Federated Learning (FL) can be affected by data and device heterogeneities, caused by clients’ different local data distributions and latencies in uploading model updates (i.e., staleness). Traditional schemes consider these heterogeneities as two separate and independent aspects, but this assumption is unrealistic in practical FL scenarios where these heterogeneities are intertwined. In these cases, traditional FL schemes are ineffective, and a better approach is to convert a stale model update into a unstale one. In this paper, we present a new FL framework that ensures the accuracy and computational efficiency of this conversion, hence effectively tackling the intertwined heterogeneities that may cause unlimited staleness in model updates. Our basic idea is to estimate the distributions of clients’ local training data from their uploaded stale model updates, and use these estimations to compute unstale client model updates. In this way, our approach does not require any auxiliary dataset nor the clients’ local models to be fully trained, and does not incur any additional computation or communication overhead at client devices. We compared our approach with the existing FL strategies on mainstream datasets and models, and showed that our approach can improve the trained model accuracy by up to 25% and reduce the number of required training epochs by up to 35%.
An intuitive solution to device heterogeneity in Federated Learning is asynchronous FL, which does not wait for slow clients but updates the global model whenever having received a client update. If a slow client’s excessive latency is longer than a training epoch, it will use an outdated global model to compute its model update, which will be stale when aggregated at the server and affect model accuracy. Traditional asynchronous Federated Learning (AFL) solution to staleness, such as weighted aggregation, results in improper bias towards fast clients and misses important knowledge in slow clients’ model updates, when data and device heterogeneities are intertwined.
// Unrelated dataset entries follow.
(** C34.  The attributes of the URMA device are readable in every state of a
    loaded module and say what the remote side needs: each fits the page; the
    printed size, segment address, length, token and EID parse back to the values of
    the registered segment, without a segment they say so or read as 0; the address
    of the memory is printed, in its own attribute and with the segment, as %p
    prints the device's pointer, and the name is that of the device; the queue's
    counters are those of its list at that moment and the next work-request number,
    printed as signed, reads back as the 64-bit value.  The assumptions: the load
    succeeds, with a non-zero block size and a queue depth below 2^31; a printed
    pointer has at most 18 characters and a device name at most 64; the fields of a
    segment have the ranges of their types. *)
Theorem urma_sysfs_readback env mb lbs depth refs h l pf seg_of dev_name :
  urma_env_ok env -> lbs <> 0 -> 0 <= depth < 2 ^ 31 -> urma_loads env mb = true ->
  (forall s, s <> 0 -> tseg_ok (seg_of s)) ->
  (forall p, (length (pf p) <= 18)%nat) -> (forall i, (length (dev_name i) <= 64)%nat) ->
  exists dev k, urma_blkdev_init env mb lbs depth refs (mk_kern h l)
      = Some ((0, (ue_major env, Some (mk_iow dev ∅ refs [] false))), k) /\
    forall s, io_reachable (io_start dev refs) s ->
    let d := iw_dev (is_w s) in let bdev := urma_drvdata d in
    Forall (fun show => zlength (show bdev) <= PAGE_SIZE) (urma_blkdev_attrs pf seg_of dev_name) /\
    parse_u64 (urma_ramdisk_size_show bdev) = ram_size mb /\
    (let q := direct_io_queue_show bdev in
     number_at "queue_depth=" q = Some (ub_queue_depth dev) /\
     number_at "pending=" q = Some (zlength (ub_pending_list d)) /\
     number_at "inflight=" q = Some (ub_inflight d) /\
     number_at "stopping=" q = Some (if ub_stopping d then 1 else 0) /\
     number_at "next_wr_id=" q = Some (u64 (ub_next_wr_id d))) /\
    urma_ramdisk_addr_show pf bdev = pf (ub_ramdisk_addr dev) ++ nl /\
    ub_dev_name_show dev_name bdev
    = (if ub_ub_dev dev =? 0 then text_of "none" else dev_name (ub_ub_dev dev)) ++ nl /\
    if ub_seg dev =? 0 then
      seg_info_show pf seg_of bdev = text_of "segment not registered" ++ nl /\
      parse_u64 (ubva_show seg_of bdev) = 0 /\ parse_u64 (token_id_show seg_of bdev) = 0 /\
      parse_u64 (seg_len_show seg_of bdev) = 0
    else
      let g := seg_of (ub_seg dev) in let t := seg_info_show pf seg_of bdev in
      eid_at "ubva_eid=" t = Some (0, Some (tg_eid g)) /\
      number_at "ubva_va=" t = Some (tg_va g) /\ number_at "len=" t = Some (tg_len g) /\
      number_at "token_id=" t = Some (tg_token_id g) /\
      value_of true (text_of "addr=") t = Some (pf (ub_ramdisk_addr dev) ++ nl) /\
      parse_u64 (ubva_show seg_of bdev) = tg_va g /\
      parse_u64 (token_id_show seg_of bdev) = tg_token_id g /\
      parse_u64 (seg_len_show seg_of bdev) = tg_len g.
Proof.
  intros He Hl Hd E Hseg Hpf Hname.
  destruct (uinit_loaded env mb lbs depth refs h l He Hl Hd E) as (dev & Ei & R).
  eexists dev, _. split; [exact Ei|]. intros s Hr.
  destruct (loaded_state env mb lbs refs h dev s R Hr)
    as (Ed & Es & Eg & Eq & Ep & Hz & Hq & Ea & Eu & Hp & Hi).
  cbv zeta. rewrite Ed. split; [apply attrs_fit; auto; intros Hn; apply Hseg; auto|].
  split; [unfold urma_ramdisk_size_show; rewrite Es; apply dec_alone; rewrite <- Es; auto|].
  destruct (queue_read (iw_dev (is_w s)) Hq Hp Hi) as (Q1 & Q2 & Q3 & Q4 & Q5).
  rewrite Eq in Q1. rewrite Ep in Q2. split; [auto|]. rewrite <- Eg, <- Ea, <- Eu.
  split; [reflexivity|]. split; [unfold ub_dev_name_show; destruct (_ =? 0); reflexivity|].
  destruct (Z.eqb_spec (ub_seg (iw_dev (is_w s))) 0) as [E0|Hn].
  - exact (seg_absent pf seg_of _ E0).
  - pose proof (Hseg _ Hn) as Hg. pose proof (seg_info_read pf seg_of _ Hn Hg) as (? & ? & ? & ? & ?).
    pose proof (seg_alone seg_of _ Hn Hg) as (? & ? & ?). auto 10.
Qed.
we conducted experiments using a real-world disaster image dataset, which contains 6k images of 5 disaster classes (e.g., fires and floods) with different levels of damage severity. In FL of 100 clients, we set data heterogeneity as that each client only contain samples in one data class, and set device heterogeneity as a staleness of 100 epochs on 15 clients with images of severe damage. When using this dataset to fine- tune a pre-trained ResNet18 model, results in the figure below show that staleness leads to large degradation of model accuracy, and weighted aggregation results in even lower accuracy than direct aggregation, because contributions from images of severe damage on stale clients are reduced by the weights.
We propose addressing the above limitations based on existing techniques of gradient inversion. Gradient inversion (GI) aims to recover the original training data from gradients of a model under the white box setting where the all information about the model is known. The basic idea is to minimize the difference between the trained model’s gradient and the gradient computed from the recovered data.
As shown in the figure above, our proposed technique consists of three key components: 1) recovering an intermediate dataset from the received stale model update via gradient inversion to represent the distribution of the client’s training data; 2) estimating the unstale model update using the recovered dataset; and 3) deciding when to switch back to vanilla FL in the late stage of FL training, to avoid the excessive estimation error from gradient inversion.
We evaluated our proposed technique in two FL scenarios. In the first scenario, all clients’ local datasets are fixed. In the second scenario, we consider a more practical FL setting, where clients’ local data is continuously updated and data distributions are variant over time. In all experiments, we consider a FL scenario with 100 clients. We assess our approach’s performance improvement by measuring the increase of model accuracy in the selected data class being affected by staleness.
In the fixed data scenario, 3 standard datasets and 1 domain-specific dataset are used in evaluations, including MNIST, FMNIST, CIFAR-10 and a disaster image dataset MDI:
The trained model’s accuracies using different FL schemes, with the amount of staleness as 40 epochs, are listed in the table below.
Results show that our gradient inversion based compensation can improve the trained model’s accuracy by at least 4%, compared to the best baseline. Such advantage in model accuracy can be as large as 25% when compared with Weighted aggregation.
The figure below showing the training procedure comparisondemonstrated that our method can also improve the progress and stability of training while also achieve higher model accuracy during different stages of FL training.
To verify performance with continuously varied data distributions of clients’ local datasets, we use MNIST and SVHN datasets, which are for the same learning task (i.e., handwriting digit recognition) but with different feature representations. Each client’s local dataset is initialized as the MNIST dataset in the same way as in the fixed data scenario. Afterwards, during training, each client continuously replaces random data samples in its local dataset with new data samples in the SVHN dataset.
Results in the figure below show that in such variant data scenario, the model accuracy improvements by the existing FL training strategies exhibit significant fluctuations over time and stay low (<40%). in comparison, our proposed gradient inversion based estimation achieves much higher model accuracy, which is comparable to FL without staleness and 20% higher than those in existing FL schemes.
More results below with different amounts of staleness and rates of data variation (streaming rate) also demonstrate that our proposed method outperformed the existing FL strategies in different scenarios with different dynamics of local data patterns.